PROBLEM REQUIREMENTS | Go through the data and tally the lines that include "each". The reply is that number alone.

SOURCE MATERIAL |
(* ===== verification/Multi.v ===== *)
(** * Several AF_XDP connections as one (xdp/multiconn.go)

    One receive loop per NIC, a shared bounded channel, and the map from a
    client's address to the NIC its last packet arrived on.  The loops and the
    reader interleave freely: each [select], send and receive is a step.  Closing
    is not a step: the system is modelled while it runs. *)
From S2P Require Import Prelude Words Conn.
Local Open Scope Z_scope.

Definition mcPktSize : nat := 2048.
Definition rxChCap : nat := 1024.

Record mcPkt := { mp_data : bytes; mp_addr : bytes * Z; mp_conn : nat }.

(** What [Conn.ReadFrom] answers for frame [f] into the pooled buffer. *)
Definition pkt_of (i : nat) (f : quicFrame) : mcPkt :=
  {| mp_data := take mcPktSize (q_data f); mp_addr := (q_ip f, q_port f); mp_conn := i |}.

(** [mc_in]: per NIC, the frames its Conn has yet to hand over; [mc_hold]: the
    packet its loop is sending; [mc_out]: what [ReadFrom] has answered;
    [mc_log]: the frames read so far, with their NIC. *)
Record MultiConn := {
  mc_in : list (list quicFrame); mc_hold : list (option mcPkt);
  rxCh : list mcPkt; addrToConn : gmap (bytes * Z) nat;
  mc_out : list mcPkt; mc_log : list (nat * quicFrame)
}.

Definition NewMultiConn (conns : list (list quicFrame)) : MultiConn :=
  {| mc_in := conns; mc_hold := replicate (length conns) None; rxCh := []; addrToConn := ∅; mc_out := []; mc_log := [] |}.

Inductive mcstep : MultiConn -> MultiConn -> Prop :=
  (* rxLoop: read one datagram and record its address.  The frames of a NIC and
     the datagram just read are the loop's own until the address is stored, so
     the read and the store, the one access to shared state, are one step. *)
  | mc_read s i f rest : mc_in s !! i = Some (f :: rest) -> mc_hold s !! i = Some None ->
      mcstep s {| mc_in := <[i := rest]> (mc_in s); mc_hold := <[i := Some (pkt_of i f)]> (mc_hold s); rxCh := rxCh s;
                  addrToConn := <[(q_ip f, q_port f) := i]> (addrToConn s); mc_out := mc_out s; mc_log := mc_log s ++ [(i, f)] |}
  (* rxLoop: the send, once the channel has room *)
  | mc_send s i pk : mc_hold s !! i = Some (Some pk) -> (length (rxCh s) < rxChCap)%nat ->
      mcstep s {| mc_in := mc_in s; mc_hold := <[i := None]> (mc_hold s); rxCh := rxCh s ++ [pk];
                  addrToConn := addrToConn s; mc_out := mc_out s; mc_log := mc_log s |}
  (* ReadFrom *)
  | mc_recv s pk rest : rxCh s = pk :: rest ->
      mcstep s {| mc_in := mc_in s; mc_hold := mc_hold s; rxCh := rest; addrToConn := addrToConn s;
                  mc_out := mc_out s ++ [pk]; mc_log := mc_log s |}.

(** What the caller of [ReadFrom] sees of a packet, with room for [plen] bytes. *)
Definition mc_ReadFrom (plen : nat) (pk : mcPkt) : bytes * (bytes * Z) := (take plen (mp_data pk), mp_addr pk).

(** The connection [WriteTo] picks, and the write itself ([cfgs], [nts]: each
    Conn's transmit state). *)
Definition route_to (s : MultiConn) (addr : bytes * Z) : nat := default O (addrToConn s !! addr).
Definition mc_WriteTo (cfgs : list txConfig) (nts : list neighTable) (s : MultiConn) (p : bytes) (addr : bytes * Z)
  : option (result unit (option (nat * bytes))) :=
  cfg ← cfgs !! route_to s addr; nt ← nts !! route_to s addr; Some (WriteTo cfg nt false p addr.1 addr.2).

(** [NewMultiConn] on one Conn answers that Conn: what quic-go then reads. *)
Definition single_ReadFrom (plen : nat) (f : quicFrame) : bytes * (bytes * Z) := (take plen (q_data f), (q_ip f, q_port f)).

(** [Close] closes every Conn and answers the first error. *)
Definition mc_Close {E} (errs : list (option E)) : option E :=
  foldl (fun first e => match e with Some e => match first with None => Some e | _ => first end | None => first end) None errs.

SOLUTION FOR THIS TASK | 2